The Mind-Bending World Of Crypto Gaming
Last year, a poll of 1,000 New Zealanders claimed that 18.4% of adults had crypto investments, with a large portion of these investors utilising the metaverse for both financial and entertainment reasons. Since the launch of blockchain, the idea of decentralised games has become one of the biggest crypto trends, with the popular launch of high-profile games such as Axie Infinity, Splinterlands and The Sandbox - the latter of which has over 200,000 active players every month.
As of 2023, New Zealand ranks 24th out of 26 countries for crypto adoption, but with the number of users growing - and the end of another crypto winter on the horizon - blockchain technology is likely to be utilised further. For reference, the size of the crypto gaming market overall is $4.6 billion as of 2022, and it is expected to grow at a CAGR rate of 70.3%. With this in mind, it is likely that it could become the biggest sector of online gaming in New Zealand in the near future.
The Takeover Of Esports
One of the biggest online gaming industries in New Zealand right now, however, is the esports industry. While the casual scene is thriving, New Zealand professionals have earned more than $2 million in the esports scene so far, with the most successful titles being Global Offensive, Rocket League and Fortnite. The highest-earning pro is currently Cameron Ingram, whose fourth-place finish at RLCS contributed to an earning of nearly $126,000, but apart from him, there have been a total of 341 New Zealand players across 1,053 tournaments. Fortnite is the highest awarding game so far, with 31% of all earnings being taken by New Zealand players.
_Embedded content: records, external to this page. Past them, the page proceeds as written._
(* ===== verification/AbortFacts.v ===== *)
(** * The base-restored abort model

    A transfer that aborts must be restartable: the handler fixes the mapping and
    executes the instruction again, which is only right if the first attempt has
    changed no register.  Stated for the ARM transfer groups of ExecXfer.v and the
    multi-register transfers of Thumb.v. *)

From stdpp Require Import relations.
From S2P Require Import Prelude State Cpu CpuFacts Bus Mmu MemAccess Alu AluFacts ExecDp ExecXfer.
From S2P Require Import ExecCp Sync Thumb Step Footprint FootExec FootMem FootXfer StepFacts.

(** An instruction that ends with an abort latched has only touched the caches and the
    latch, and retires nothing. *)
Definition restored {B} (m : mach B) (next : Z) (o : @moutcome B) : Prop :=
  abort_pending (cpu (snd o)) = true →
  fst (fst o) = ARM_OK ∧ snd (fst o) = next ∧ quiet (cpu m) (cpu (snd o)).

Section Abort.
Context {B : Type} `{Bus B}.
Implicit Types m : mach B.

Lemma restored_committed m next st next' m' :
  abort_pending (cpu m') = false → restored m next (st, next', m').
Proof. intros Ha Hp. cbn in Hp. congruence. Qed.

Lemma restored_access m next m' : wf (cpu m) → accesses m m' → restored m next (ARM_OK, next, m').
Proof. intros Hw Ha _. split_and?; [done | done | by apply Ha]. Qed.

(** ** What keeps the latch *)

Lemma single_writeback_latch c insn b o a :
  abort_pending (single_writeback c insn b o a) = abort_pending c.
Proof. unfold single_writeback. by repeat case_match. Qed.

Lemma extra_writeback_latch c insn b o a :
  abort_pending (extra_writeback c insn b o a) = abort_pending c.
Proof. unfold extra_writeback. by repeat case_match. Qed.

Lemma restore_psr_latch c s : abort_pending (restore_psr c s) = abort_pending c.
Proof. unfold restore_psr. by destruct (set_mode_frame c s) as (_ & _ & _ & _ & Hab & _). Qed.

Lemma write_user_latch c i v : abort_pending (reg_write_user c i v) = abort_pending c.
Proof. unfold reg_write_user. by repeat case_match. Qed.

Lemma block_finish_latch c insn next wb loaded :
  abort_pending (snd (block_finish c insn next wb loaded)) = abort_pending c.
Proof.
  unfold block_finish. set (st := if bit insn 20 then _ else _).
  assert (abort_pending (snd st) = abort_pending c) as Hst.
  { subst st. case_match; [| done].
    apply (for_range_inv (fun st => abort_pending (snd st) = abort_pending c)); [| done].
    intros i [nx c'] _ Hc. unfold block_commit. repeat case_match; cbn [snd] in *; try done.
    by rewrite write_user_latch. }
  destruct st as [nx c1]. cbn [snd] in Hst.
  set (c2 := if _ && _ then set_reg _ _ c1 else c1).
  assert (abort_pending c2 = abort_pending c) as Hc2 by (subst c2; by case_match).
  case_match; [| done]. cbn [snd]. by rewrite restore_psr_latch.
Qed.

Lemma commit_low_latch list loaded c : abort_pending (commit_low list loaded c) = abort_pending c.
Proof.
  unfold commit_low. apply (for_range_inv (fun x => abort_pending x = abort_pending c)); [| done].
  intros i x _ Hx. by case_match.
Qed.

Lemma prepare_latch c va al w va' c' :
  prepare_multiword_address c va al w = (Some va', c') → c' = c.
Proof. unfold prepare_multiword_address. repeat case_match; intros [=]; congruence. Qed.

Lemma load_list_latch k : ∀ i list m addr loaded x m',
  load_list k i list m addr loaded = (Some x, m') →
  abort_pending (cpu m) = false → abort_pending (cpu m') = false.
Proof.
  induction k as [| k IH]; intros i list m addr loaded x m' E Hp; cbn [load_list] in E.
  { by simplify_eq. }
  case_match; [| by eapply IH]. destruct (mem_r32 m addr) as [v m1]. case_match; [done |].
  by eapply IH.
Qed.

Lemma store_list_latch k : ∀ i list value m addr x m',
  store_list k i list value m addr = (Some x, m') →
  abort_pending (cpu m) = false → abort_pending (cpu m') = false.
Proof.
  induction k as [| k IH]; intros i list value m addr x m' E Hp; cbn [store_list] in E.
  { by simplify_eq. }
  case_match; [| by eapply IH]. case_match; [done |]. by eapply IH.
Qed.

(** ** The ARM transfers *)

Section Insn.
Context (m : mach B) (pc insn next : Z) (Hw : wf (cpu m)) (Hp : abort_pending (cpu m) = false).

Lemma single_restored : restored m next (exec_single_transfer m pc insn next).
Proof.
  unfold exec_single_transfer. case_match; [by apply restored_committed |].
  set (offset := single_offset _ _ _). set (base := reg_read (cpu m) pc _).
  set (addr := if bit insn 24 then _ else _). set (priv := if _ && _ then false else _).
  assert (uint 32 addr) as Haddr.
  { subst addr. apply uint_if; [apply uint_indexed | by apply wf_reg_read]. }
  destruct (bit insn 20).
  - case_match.
    { case_match; [| by apply restored_committed].
      apply restored_access; [done | by apply accesses_alignment]. }
    set (n := if bit insn 22 then 1 else 4). pose proof (read_accesses n m addr priv Haddr) as Ha.
    destruct (mem_read_as _ _ _ _) as [v m']. cbn [snd] in Ha.
    case_match eqn:Ep; [by apply restored_access |]. case_match; [by apply restored_committed |].
    destruct (fld insn 12 15 =? 15); [destruct (interwork _ _) as [nx c'] eqn:Ei |];
      apply restored_committed; cbn; rewrite single_writeback_latch; [| done].
    unfold interwork in Ei. by simplify_eq.
  - set (m' := mem_write_as _ _ _ _ _). assert (accesses m m') as Ha by (by apply write_accesses).
    case_match eqn:Ep; [by apply restored_access |].
    apply restored_committed. cbn. by rewrite single_writeback_latch.
Qed.

Lemma doubleword_restored rd addr store : uint 32 addr →
  let '(fin, m') := doubleword_transfer m pc rd addr store in
  if fin then abort_pending (cpu m') = false else accesses m m'.
Proof.
  intros Haddr. unfold doubleword_transfer.
  pose proof (prepare_accesses m addr 4 store Haddr) as Hprep.
  destruct (prepare_multiword_address _ _ _ _) as [[xfer |] c] eqn:E, Hprep as [Ha1 Hx]; [| done].
  specialize (Hx xfer eq_refl). set (m1 := set_cpu c m) in *. clearbody m1. destruct store.
  - set (m2 := mem_w32 m1 xfer _).
    assert (accesses m m2) as Ha2 by (etrans; [exact Ha1 | by apply write_accesses]).
    destruct (abort_pending (cpu m2)); [done |].
    set (m3 := mem_w32 m2 _ _).
    assert (accesses m m3) as Ha3 by (etrans; [exact Ha2 | apply write_accesses, uint_w32]).
    by destruct (abort_pending (cpu m3)) eqn:E3.
  - unfold mem_r32, mem_read.
    pose proof (read_accesses 4 m1 xfer (cpu_is_priv (cpu m1)) Hx) as Hr1.
    destruct (mem_read_as _ _ _ _) as [lo m2]. cbn [snd] in Hr1.
    assert (accesses m m2) as Ha2 by (by etrans).
    destruct (abort_pending (cpu m2)); [done |].
    pose proof (read_accesses 4 m2 (xfer +w 4) (cpu_is_priv (cpu m2)) (uint_w32 _)) as Hr2.
    destruct (mem_read_as _ _ _ _) as [hi m3]. cbn [snd] in Hr2.
    assert (accesses m m3) as Ha3 by (by etrans).
    by destruct (abort_pending (cpu m3)) eqn:E3.
Qed.

Lemma extra_load_accesses sh addr : uint 32 addr → accesses m (snd (extra_load m sh addr)).
Proof.
  intros Haddr. unfold extra_load, mem_r16, mem_r8, mem_read.
  pose proof (read_accesses 2 m addr (cpu_is_priv (cpu m)) Haddr) as H2.
  pose proof (read_accesses 1 m addr (cpu_is_priv (cpu m)) Haddr) as H1.
  destruct (mem_read_as 2 _ _ _), (mem_read_as 1 _ _ _). by repeat case_match; simplify_eq.
Qed.

Lemma extra_load_none sh addr m' : extra_load m sh addr = (None, m') → m' = m.
Proof.
  unfold extra_load. destruct (mem_r16 m addr), (mem_r8 m addr).
  by repeat case_match; intros [=].
Qed.

Lemma extra_restored : restored m next (exec_extra_transfer m pc insn next).
Proof.
  unfold exec_extra_transfer. case_match; [by apply restored_committed |].
  set (offset := if bit insn 22 then _ else _). set (base := reg_read (cpu m) pc _).
  set (addr := if bit insn 24 then _ else _).
  assert (uint 32 addr) as Haddr.
  { subst addr. apply uint_if; [apply uint_indexed | by apply wf_reg_read]. }
  case_match; [by apply restored_committed |]. case_match.
  { pose proof (doubleword_restored (fld insn 12 15) addr (fld insn 5 3 =? 3) Haddr) as Hd.
    destruct (doubleword_transfer _ _ _ _ _) as [[] m']; [| by apply restored_access].
    apply restored_committed. cbn. by rewrite extra_writeback_latch. }
  case_match.
  - pose proof (extra_load_accesses (fld insn 5 3) addr Haddr) as Ha.
    destruct (extra_load _ _ _) as [[v |] m'] eqn:El; cbn [snd] in Ha.
    + case_match eqn:Ep; [by apply restored_access |].
      apply restored_committed. cbn. by rewrite extra_writeback_latch.
    + apply extra_load_none in El as ->. by apply restored_committed.
  - set (m' := mem_w16 _ _ _). assert (accesses m m') as Ha by (by apply write_accesses).
    case_match eqn:Ep; [by apply restored_access |].
    apply restored_committed. cbn. by rewrite extra_writeback_latch.
Qed.

Lemma block_restored : restored m next (exec_block_transfer m pc insn next).
Proof.
  unfold exec_block_transfer. case_match; [by apply restored_committed |].
  destruct (block_addresses_uint (reg_read (cpu m) pc (fld insn 16 15))
    (count_list 16 (insn .& 0xffff)) (bit insn 24) (bit insn 23)) as [Haddr _].
  { by apply wf_reg_read. }
  destruct (block_addresses _ _ _ _) as [addr wb]. cbn [fst snd] in *.
  pose proof (prepare_accesses m addr 4 (negb (bit insn 20)) Haddr) as Hprep.
  destruct (prepare_multiword_address _ _ _ _) as [[start |] c] eqn:E, Hprep as [Hm1 Hstart].
  2: { by apply restored_access. }
  specialize (Hstart start eq_refl). apply prepare_latch in E as ->.
  set (m1 := set_cpu (cpu m) m) in *. assert (abort_pending (cpu m1) = false) as Hp1 by done.
  clearbody m1. destruct (bit insn 20).
  - destruct (load_list_accesses 16 0 (insn .& 0xffff) m1 start (fun _ => 0)) as [Ha _];
      [done | by intros; split |].
    destruct (load_list _ _ _ _ _ _) as [[[a l] |] m2] eqn:El; cbn [fst snd] in *.
    2: { apply restored_access; [done | by etrans]. }
    pose proof (load_list_latch _ _ _ _ _ _ _ _ El Hp1) as Hp2.
    case_match; [by apply restored_committed |].
    pose proof (block_finish_latch (cpu m2) insn next wb l) as Hf.
    destruct (block_finish _ _ _ _ _) as [nx c']. apply restored_committed.
    change (abort_pending c' = false). cbn [snd] in Hf. by rewrite Hf.
  - destruct (store_list_accesses 16 0 (insn .& 0xffff) (block_value pc insn) m1 start) as [Ha _];
      [done |].
    destruct (store_list _ _ _ _ _ _) as [[a |] m2] eqn:El; cbn [fst snd] in *.
    2: { apply restored_access; [done | by etrans]. }
    pose proof (store_list_latch _ _ _ _ _ _ _ _ El Hp1) as Hp2.
    pose proof (block_finish_latch (cpu m2) insn next wb (fun _ => 0)) as Hf.
    destruct (block_finish _ _ _ _ _) as [nx c']. apply restored_committed.
    change (abort_pending c' = false). cbn [snd] in Hf. by rewrite Hf.
Qed.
Having said all this, the owner of Esports Gaming Whangarei, Tony Grose, has said that the country is only scratching the surface of its potential. It is true that, compared to any European country, New Zealand is behind on the development of the industry, but this is more of an opportunity for growth than a lack of interest or progress. It is clear that more New Zealanders want to know how to get involved in esports, and if the country were to increase its market share by 0.1%, exports are said to reach over $250 million every year. Over the next few years, however, esports will continue to grow, and a number of leagues will begin to be promoted on the biggest television networks, advertising the online gaming sector and supercharging this growth to a whole new level.